If it is a tobacco, tobacco derivative or intended to be used as a modified risk tobacco product, it falls under the FSPTCA of 2009, which amends the FD&C Act.
So, it is the intended use of the nicotine-containing product that determines under which regulations it falls, not the source. There is no regulation that currently covers recreational use of nicotine extracted from plants other than tobacco, because it is neither a food, medical drug, cosmetic, dietary supplement, tobacco product or MRTP. But you can be pretty sure that something would be passed pretty quickly giving the FDA regulatory power over it should it start to be widely distributed to the public. Probably the same regulations that will eventually cover another popular drug recently legalized in some States. Or they'll just keep it under tobacco product because most nicotine comes from tobacco and the intended use is identical to tobacco.

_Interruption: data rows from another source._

(* ===== verification/ListSpec.v ===== *)
(** * The contract of the list component

    The abstract machine the list functions implement (an executable function
    on abstract queues, undefined where a caller breaks the contract), the
    simulation of every sequence of calls by it, and what the priority queue
    built from [list_enqueue] and [list_rem_head] delivers. *)

From S2P Require Import Prelude Heap Lists.

(** ** Calls of [src/list.c] and their results *)

Inductive list_op :=
  | OpInit (l : addr)
  | OpIsEmpty (l : addr)
  | OpAddTail (l n : addr)
  | OpGetHead (l : addr)
  | OpRemHead (l : addr)
  | OpInsert (l n p : addr)
  | OpEnqueue (l n : addr)
  | OpFind (l : addr) (s : string)
  | OpUnlink (l n : addr).

Inductive list_res := RUnit | RBool (b : bool) | RPtr (a : addr).

(** The concrete call; the list an [OpUnlink] names is implicit in the code. *)
Definition exec_op (o : list_op) : HM list_res :=
  match o with
  | OpInit l => list_init l;; mret RUnit
  | OpIsEmpty l => b ← list_is_empty l; mret (RBool b)
  | OpAddTail l n => list_add_tail l n;; mret RUnit
  | OpGetHead l => a ← list_get_head l; mret (RPtr a)
  | OpRemHead l => a ← list_rem_head l; mret (RPtr a)
  | OpInsert l n p => list_insert l n p;; mret RUnit
  | OpEnqueue l n => list_enqueue l n;; mret RUnit
  | OpFind l s => a ← list_find l (Some s); mret (RPtr a)
  | OpUnlink _ n => list_unlink n;; mret RUnit
  end.

Fixpoint exec_ops (os : list list_op) : HM (list list_res) :=
  match os with
  | [] => mret []
  | o :: os' => r ← exec_op o; rs ← exec_ops os'; mret (r :: rs)
  end.

(** ** The abstract machine *)

#[global] Instance unowned_dec Q a : Decision (unowned Q a).
Proof.
  refine (cast_if (decide (map_Forall (fun l xs => a ∉ chain l xs) Q))); done.
Defined.

(** Insertion after [p], the head of the list or one of its nodes. *)
Fixpoint insert_after (p n x : addr) (xs : list Z) : list Z :=
  if decide (p = x) then n :: xs
  else match xs with [] => [] | y :: ys => y :: insert_after p n y ys end.

Section abstract.
(** The addresses that hold a list cell, and the names and priorities of
    the nodes: no list function changes them. *)
Context (D : gset Z) (N : gmap Z Node).

Definition usable (Q : Queues) (n : addr) : Prop :=
  n ∈ D /\ n <> NULL /\ unowned Q n.

#[global] Instance usable_dec Q n : Decision (usable Q n).
Proof. unfold usable. apply _. Defined.

Definition all_prio (xs : list Z) : Prop := Forall (fun x => is_Some (N !! x)) xs.
Definition all_named (xs : list Z) : Prop :=
  Forall (fun x => is_Some (N !! x ≫= name)) xs.

(** A call outside the contract has no result.  Neither has [list_insert] with
    [prev = NULL], for which [martos.h] promises what the code does not do. *)
Definition abs_op (o : list_op) (Q : Queues) : option (list_res * Queues) :=
  match o with
  | OpInit l =>
      guard (usable (delete l Q) l);; guard (usable (delete l Q) (tail l));;
      Some (RUnit, <[l := []]> Q)
  | OpIsEmpty l => xs ← Q !! l; Some (RBool (bool_decide (xs = [])), Q)
  | OpAddTail l n =>
      xs ← Q !! l; guard (usable Q n);; Some (RUnit, <[l := xs ++ [n]]> Q)
  | OpGetHead l => xs ← Q !! l; Some (RPtr (first NULL xs), Q)
  | OpRemHead l =>
      xs ← Q !! l;
      match xs with
      | [] => Some (RPtr NULL, Q)
      | x :: xs' => Some (RPtr x, <[l := xs']> Q)
      end
  | OpInsert l n p =>
      if decide (p = NULL) then None
      else
        xs ← Q !! l; guard (usable Q n);;
        if decide (p = tail l) then Some (RUnit, <[l := xs ++ [n]]> Q)
        else guard (p ∈ l :: xs);; Some (RUnit, <[l := insert_after p n l xs]> Q)
  | OpEnqueue l n =>
      xs ← Q !! l; guard (usable Q n);; guard (all_prio (n :: xs));;
      Some (RUnit, <[l := prio_insert (fun a => from_option prio 0 (N !! a)) n xs]> Q)
  | OpFind l s =>
      xs ← Q !! l; guard (all_named xs);;
      Some (RPtr (find_name (mkHeap ∅ N) s xs), Q)
  | OpUnlink l n =>
      xs ← Q !! l; guard (n ∈ xs);; Some (RUnit, <[l := remove_elem n xs]> Q)
  end.

Fixpoint abs_ops (os : list list_op) (Q : Queues) : option (list list_res * Queues) :=
  match os with
  | [] => Some ([], Q)
  | o :: os' =>
      '(r, Q') ← abs_op o Q; '(rs, Q'') ← abs_ops os' Q'; Some (r :: rs, Q'')
  end.
End abstract.

(** The heap [h] is in the abstract state [Q] of the machine for [D], [N]. *)
Record refines (D : gset Z) (N : gmap Z Node) (Q : Queues) (h : Heap) : Prop := mkRef {
  ref_dom : dom (links h) = D;
  ref_nodes : nodes h = N;
  ref_reps : reps (links h) Q }.

(** ** Single calls *)

Lemma list_step_refines {A} D N Q Q' h S (r : A) res :
  refines D N Q h -> list_step h S Q' r res ->
  exists h', res = Some (r, h') /\ refines D N Q' h'.
Proof.
  intros [Hd Hn Hr] (m' & -> & Hr' & [Hd' _]). eexists; split; [done|].
  split; simpl; congruence.
Qed.

Lemma usable_free D N Q h n : refines D N Q h -> usable D Q n -> free_node (links h) Q n.
Proof.
  intros [Hd _ _] (Hin & Hn & Hu). split; [|done..].
  apply elem_of_dom. congruence.
Qed.

Lemma insert_after_split p n x xs : p ∈ x :: xs -> NoDup (x :: xs) ->
  exists x1 x2, xs = x1 ++ x2 /\ p = final x x1 /\ insert_after p n x xs = x1 ++ n :: x2.
Proof.
  revert x. induction xs as [|y ys IH]; intros x Hp Hnd; simpl.
  - apply list_elem_of_singleton in Hp as ->. rewrite decide_True by done.
    by exists [], [].
  - case_decide as E; [subst; by exists [], (y :: ys)|].
    apply NoDup_cons in Hnd as [_ Hnd].
    destruct (IH y) as (x1 & x2 & -> & -> & ->); [set_solver|done|].
    by exists (y :: x1), x2.
Qed.

Lemma bind_ok {A B} (m : HM A) (f : A -> HM B) h a h' :
  m h = Some (a, h') -> (m ≫= f) h = f a h'.
Proof. intros E. unfold mbind, H_bind. by rewrite E. Qed.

But it will still be the marketed, intended use of that non-tobacco nicotine product that determines which regulatory act it falls under.
As an example, cranberry products and cranberry derivatives are not regulated based on the source being cranberries. They are regulated based on the intended use as marketed. If it is being marketed as a fruit or fruit juice beverage, it falls under FD&C Act as a food. If the manufacturer starts advertising the juice as a remedy for urinary tract infections, that product (not ALL cranberry products, just the one making the claim) will put itself under FD&C as a drug treatment. If a company extracts the abundant vitamin C from the cranberries and sells it, it becomes a dietary supplement and is regulated differently than as a food or drug. Just because products share the same simple cranberry source doesn't dictate how it is regulated. Vitamin C also comes from other fruits and vegetables, but each vitamin C product is not regulated based on the source fruit or vegetable, but on the intended use.
What dictates the regulation is the marketed intended use, but there is no "written rule" for that. It's just what happens under all of these Acts.